7. The dual-ended clamped-beam tuning fork structure resonant accelerometer of claim 6, wherein, Each cantilever support assembly includes an anchor beam and a movable beam spaced apart from each other, a node beam connected to one end of the anchor beam and the movable beam, and an output beam extending outward from the end of the movable beam away from the node beam; The anchoring beam and the movable beam extend along the Y-axis, the end of the anchoring beam away from the node beam is connected to the anchoring platform, and the output beam is connected to the mass block.
8. The resonant accelerometer with a double-ended fixed tuning fork structure according to claim 2, characterized in that, The force transmission component includes a first force transmission component corresponding to the first acceleration detection component and a second force transmission component corresponding to the second acceleration detection component; Each of the force transmission components includes a resonant beam support and two levers connected to both ends of the resonant beam support.
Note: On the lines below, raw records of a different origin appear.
(* ===== verification/JsonIndent.v ===== *)
(** * [json.MarshalIndent(v, "", "  ")]

    The indented text of a tree: a line per element and member, two spaces per level, a space after
    each colon, nothing between the brackets of an empty array or object.  The decoder reads it back
    as it reads the compact text. *)
From S2P Require Import Prelude GoStrings GoNum GoUrl Json JsonParse.

Fixpoint spaces (n : nat) : string := match n with O => "" | S n' => "  " ++ spaces n' end.
(** A line break at depth [n]. *)
Definition lineBreak (n : nat) : string := newline ++ spaces n.

(** The items of a block between its brackets. *)
Definition block (n : nat) (open close : string) (items : list string) : string :=
  match items with
  | [] => open ++ close
  | _ => open ++ lineBreak (S n) ++ Join items ("," ++ lineBreak (S n)) ++ lineBreak n ++ close
  end.

Fixpoint indentText (n : nat) (j : json) : string :=
  match j with
  | JArr l => block n "[" "]" (map (indentText (S n)) l)
  | JObj fs => block n "{" "}" (map (fun f => json_string f.1 ++ ": " ++ indentText (S n) f.2) fs)
  | _ => json_text j
  end.
Definition MarshalIndent (j : json) : string := indentText 0 j.

(** ** White space *)

Definition allWS (w : string) : bool := string_forallb isWS w.

Lemma skipWS_app w s : allWS w = true -> skipWS (w ++ s) = skipWS s.
Proof. unfold allWS. induction w as [|c w IH]; simpl; [done|]. intros Hw. bools. rewrite H. by apply IH. Qed.
Lemma lineBreak_WS n : allWS (lineBreak n) = true.
Proof. unfold lineBreak, allWS. rewrite string_forallb_app. induction n as [|n IH]; [done|]. by rewrite <- IH. Qed.
Lemma numEnd_WS c w s : isWS c = true -> numEnd (String c w ++ s) = true.
Proof.
  unfold isWS. intros Hc. cbn [String.append numEnd].
  assert (Hd : byte c = 32 \/ byte c = 9 \/ byte c = 10 \/ byte c = 13) by (bools; lia).
  destruct (isDigit c) eqn:E; [unfold isDigit, between in E; bools; lia|].
  destruct (Ascii.eqb_spec c ".") as [->|]; [vm_compute in Hd; lia|].
  destruct (Ascii.eqb_spec c "e") as [->|]; [vm_compute in Hd; lia|].
  destruct (Ascii.eqb_spec c "E") as [->|]; [vm_compute in Hd; lia|]. done.
Qed.
Lemma numEnd_break n s : numEnd (lineBreak n ++ s) = true.
Proof. done. Qed.

Lemma parseValue_WS n w s : allWS w = true -> parseValue n (w ++ s) = parseValue n s.
Proof. intros Hw. destruct n as [|n]; [done|]. cbn [parseValue]. by rewrite skipWS_app. Qed.
Lemma expect_WS c w s : allWS w = true -> expect c (w ++ s) = expect c s.
Proof. intros Hw. unfold expect. by rewrite skipWS_app. Qed.

(** ** Reading a block back *)

Section Blocks.
Variable pv : string -> option (json * string).
Hypothesis pv_WS : forall w s, allWS w = true -> pv (w ++ s) = pv s.

(** [pv] reads [j] from [t], whatever admissible text follows. *)
Definition readsFrom (t : string) (j : json) : Prop := forall rest, numEnd rest = true -> pv (t ++ rest) = Some (j, rest).

Lemma parseElems_block w w' rest ts l : allWS w = true -> (forall s, numEnd (w' ++ s) = true) -> allWS w' = true ->
  Forall2 readsFrom ts l -> l <> [] -> forall k, (length l <= k)%nat ->
  parseElems pv k (w ++ Join ts ("," ++ w) ++ w' ++ "]" ++ rest) = Some (l, rest).
Proof.
  intros Hw He Hw' Hl Hne. induction Hl as [|t x ts l Hx Hl IH]; [done|]. intros k Hk. destruct k as [|k]; [simpl in Hk; lia|].
  destruct Hl as [|t2 y ts l Hy Hl].
  - cbn [Join parseElems]. rewrite pv_WS, Hx by done. rewrite skipWS_app by done. done.
  - change (Join (t :: t2 :: ts) ?z) with (t ++ z ++ Join (t2 :: ts) z). rewrite <- !sapp_assoc. cbn [parseElems].
    rewrite pv_WS, Hx by done. change (skipWS ("," ++ ?z)) with ("," ++ z). change ("," ++ ?z) with (String "," z) at 1.
    cbv iota. change (Ascii.eqb "," ",") with true. cbv iota.
    rewrite IH; [done|done|simpl in *; lia].
Qed.

Lemma parseMember_block w key t v rest : allWS w = true -> utf8_Valid key = true -> readsFrom t v -> numEnd rest = true ->
  parseMember pv (w ++ (json_string key ++ ": " ++ t) ++ rest) = Some (key, v, rest).
Proof.
  intros Hw Hu Hr He. unfold parseMember. rewrite expect_WS by done. unfold json_string. rewrite <- !sapp_assoc.
  do 2 change (dquote ++ ?z) with (String (chr 34) z). rewrite expect_first by done.
  change (Ascii.eqb (chr 34) (chr 34)) with true. cbv iota. rewrite parseString_json by done.
  change (": " ++ ?z) with (String ":" (" " ++ z)). rewrite expect_first by done.
  change (Ascii.eqb ":" ":") with true. cbv iota. by rewrite pv_WS, Hr.
Qed.

Lemma parseMembers_block w w' rest ts fs : allWS w = true -> (forall s, numEnd (w' ++ s) = true) -> allWS w' = true ->
  Forall2 (fun t f => exists u, t = json_string f.1 ++ ": " ++ u /\ utf8_Valid f.1 = true /\ readsFrom u f.2) ts fs -> fs <> [] ->
  forall k, (length fs <= k)%nat ->
  parseMembers pv k (w ++ Join ts ("," ++ w) ++ w' ++ "}" ++ rest) = Some (fs, rest).
Proof.
  intros Hw He Hw' Hl Hne. induction Hl as [|t [key v] ts l (u & -> & Hu & Hx) Hl IH]; [done|]. cbn [fst snd] in *.
  intros k Hk. destruct k as [|k]; [simpl in Hk; lia|]. destruct Hl as [|t2 y ts l Hy Hl].
  - cbn [Join parseMembers]. rewrite (parseMember_block w key u v) by done. rewrite skipWS_app by done. done.
  - change (Join (?t :: t2 :: ts) ?z) with (t ++ z ++ Join (t2 :: ts) z). rewrite <- (sapp_assoc (json_string key ++ ": " ++ u)).
    rewrite <- !(sapp_assoc ("," ++ w)). rewrite <- (sapp_assoc "," w). cbn [parseMembers].
    rewrite (parseMember_block w key u v) by done. change (skipWS ("," ++ ?z)) with ("," ++ z). change ("," ++ ?z) with (String "," z) at 1.
    cbv iota. change (Ascii.eqb "," ",") with true. cbv iota.
    rewrite IH; [done|done|simpl in *; lia].
Qed.
End Blocks.

(** ** Reading a text back *)

Lemma indentText_start n j : wfJson j = true -> exists c t, indentText n j = String c t /\ valueStart c = true.
Proof.
  destruct j as [ |b|t|s|l|fs]; intros Hw; try (by apply json_text_start).
  - by destruct l; do 2 eexists.
  - by destruct fs; do 2 eexists.
Qed.

Lemma Join_first t ts z rest : exists s, Join (t :: ts) z ++ rest = t ++ s.
Proof. destruct ts as [|u ts]; cbn [Join]; [by eexists|]. rewrite <- sapp_assoc. by eexists. Qed.

Lemma expect_block c d w t ts z rest u : allWS w = true -> t = String d u -> isWS d = false -> Ascii.eqb d c = false ->
  expect c (w ++ Join (t :: ts) z ++ rest) = None.
Proof.
  intros Hw -> Hd Hc. rewrite expect_WS by done. destruct (Join_first (String d u) ts z rest) as [s ->].
  change (String d u ++ s) with (String d (u ++ s)). rewrite expect_first by done. by rewrite Ascii.eqb_sym, Hc.
Qed.

Lemma parseValue_indent j : wfJson j = true -> forall d n, (jsize j <= n)%nat -> readsFrom (parseValue n) (indentText d j) j.
Proof.
  induction j as [ |b|t|s|l IH|fs IH] using json_tree_ind; intros Hw d n Hn; try (by apply parseValue_json);
    (destruct n as [|n]; [simpl in Hn; lia|]).
  - destruct l as [|x l]; [exact (parseValue_json (JArr []) eq_refl (S n) Hn)|]. intros rest He.
    assert (Hl : Forall2 (readsFrom (parseValue n)) (map (indentText (S d)) (x :: l)) (x :: l)).
    { apply Forall2_fmap_l, Forall_Forall2_diag, Forall_forall. intros y Hy. rewrite Forall_forall in IH. apply IH; [done| |].
      - cbn [wfJson] in Hw. rewrite forallb_forall in Hw. apply Hw. by apply list_elem_of_In.
      - pose proof (list_sum_in jsize (x :: l) y Hy). cbn [jsize] in Hn. lia. }
    cbn [indentText block map] in *. rewrite <- !sapp_assoc. change ("[" ++ ?z) with (String "[" z). cbn [parseValue skipWS].
    change (isWS "[") with false. change (Ascii.eqb "[" (chr 34)) with false. change (Ascii.eqb "[" "{") with false.
    change (Ascii.eqb "[" "[") with true. cbv iota.
    simpl in Hw. apply andb_true_iff in Hw as [Hwx _].
    destruct (indentText_start (S d) x Hwx) as (c & tx & Ex & Hc). destruct (valueStart_facts c Hc) as (Hws & Hb & _).
    rewrite (expect_block "]" c _ _ _ _ _ tx) by (done || apply lineBreak_WS).
    rewrite (parseElems_block (parseValue n) (parseValue_WS n)) with (l := x :: l); try done; try apply lineBreak_WS.
    pose proof (list_sum_length jsize (x :: l) jsize_pos). simpl in Hn, H |- *. lia.
  - destruct fs as [|x l]; [exact (parseValue_json (JObj []) eq_refl (S n) Hn)|]. intros rest He.
    assert (Hl : Forall2 (fun t f => exists u, t = json_string f.1 ++ ": " ++ u /\ utf8_Valid f.1 = true /\ readsFrom (parseValue n) u f.2)
                   (map (fun f => json_string f.1 ++ ": " ++ indentText (S d) f.2) (x :: l)) (x :: l)).
    { apply Forall2_fmap_l, Forall_Forall2_diag, Forall_forall. intros y Hy. rewrite Forall_forall in IH.
      cbn [wfJson] in Hw. rewrite forallb_forall in Hw. pose proof (Hw y (proj1 (list_elem_of_In _ _) Hy)) as Hwy.
      apply andb_true_iff in Hwy as [Hu Hwy]. eexists. split; [reflexivity|]. split; [done|]. apply IH; [done|done|].
      pose proof (list_sum_in (fun f => jsize f.2) (x :: l) y Hy). cbn [jsize] in Hn. lia. }
    cbn [indentText block map] in *. rewrite <- !sapp_assoc. change ("{" ++ ?z) with (String "{" z) at 1. cbn [parseValue skipWS].
    change (isWS "{") with false. change (Ascii.eqb "{" (chr 34)) with false. change (Ascii.eqb "{" "{") with true. cbv iota.
    rewrite (expect_block "}" (chr 34) _ (json_string x.1 ++ ": " ++ indentText (S d) x.2) _ _ _
      ((json_string_body x.1 ++ dquote) ++ ": " ++ indentText (S d) x.2)) by (done || apply lineBreak_WS).
    rewrite (parseMembers_block (parseValue n) (parseValue_WS n)) with (fs := x :: l); try done; try apply lineBreak_WS.
    pose proof (list_sum_length (fun f => jsize f.2) (x :: l) (fun f => jsize_pos f.2)). simpl in Hn, H |- *. lia.
Qed.

(** Indentation only adds bytes. *)
Lemma Join_longer ts us z : Forall2 (fun t u => String.length t <= String.length u)%nat ts us ->
  (String.length (Join ts ",") <= String.length (Join us ("," ++ z)))%nat.
Proof.
  induction 1 as [|t u ts us Htu Hl IH]; [done|]. destruct Hl as [|t2 u2 ts us H2 Hl]; [done|].
  change (Join (t :: t2 :: ts) ",") with (t ++ "," ++ Join (t2 :: ts) ",").
  change (Join (u :: u2 :: us) ("," ++ z)) with (u ++ ("," ++ z) ++ Join (u2 :: us) ("," ++ z)).
  rewrite !sapp_length in *. simpl in *. lia.
Qed.
Lemma block_longer n o c ts us : Forall2 (fun t u => String.length t <= String.length u)%nat ts us ->
  (String.length (o ++ Join ts "," ++ c) <= String.length (block n o c us))%nat.
Proof.
  intros Hl. pose proof (Join_longer _ _ (lineBreak (S n)) Hl) as Hj. unfold block. destruct Hl; [done|].
  rewrite !sapp_length in *. lia.
Qed.
Lemma indentText_longer j : forall n, (String.length (json_text j) <= String.length (indentText n j))%nat.
Proof.
  induction j as [ |b|t|s|l IH|fs IH] using json_tree_ind; intros n; try done.
  - rewrite json_text_arr. apply block_longer, Forall2_fmap, Forall_Forall2_diag. by apply (Forall_impl _ _ _ IH).
  - rewrite json_text_obj. apply block_longer, Forall2_fmap, Forall_Forall2_diag. apply (Forall_impl _ _ _ IH).
    intros f Hf. unfold field_text. rewrite !sapp_length. specialize (Hf (S n)). fold indentText. cbn [String.length]. lia.
Qed.

(** The decoder inverts [MarshalIndent]. *)
Lemma Unmarshal_MarshalIndent j : wfJson j = true -> Unmarshal (MarshalIndent j) = Some j.
Proof.
  intros Hw. unfold Unmarshal. pose proof (jsize_text j Hw) as Hs. pose proof (indentText_longer j 0) as Hlen.
  assert (Hr : readsFrom (parseValue (S (String.length (MarshalIndent j)))) (indentText 0 j) j)
    by (apply parseValue_indent; [done|unfold MarshalIndent; lia]).
  specialize (Hr "" eq_refl). rewrite sapp_nil_r in Hr. unfold MarshalIndent in *. by rewrite Hr.
Qed.

Example indent_sample :
  MarshalIndent (JObj [("a", JArr [JBool true; JNull]); ("b", JObj [])]) =
    "{" ++ newline ++ "  " ++ dquote ++ "a" ++ dquote ++ ": [" ++ newline ++ "    true," ++ newline ++ "    null" ++ newline ++
    "  ]," ++ newline ++ "  " ++ dquote ++ "b" ++ dquote ++ ": {}" ++ newline ++ "}".
Proof. reflexivity. Qed.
Each lever includes a lever arm, a lever input beam, a lever output beam, and a lever anchoring beam disposed on the lever arm. The lever anchoring beam connects the lever arm to the resonant beam support, the lever input beam connects the lever arm to the mass block, and the lever output beam connects the lever arm to the anchoring platform.
9. The resonant accelerometer with a double-ended fixed tuning fork structure according to any one of claims 1 to 8, characterized in that, The mass block has an isolation groove in its middle, dividing the mass block into two symmetrical parts; or, An isolation groove is provided in the middle of the anchoring platform, the mass block and the anchoring part, and the anchoring platform, the mass block and the anchoring part are divided into a symmetrical first part and a second part by the isolation groove.
10. The dual-ended clamped-beam tuning fork structure resonant accelerometer according to any one of claims 1 to 8, wherein, The aspect ratio of the first resonant beam and the second resonant beam is ≥80:1.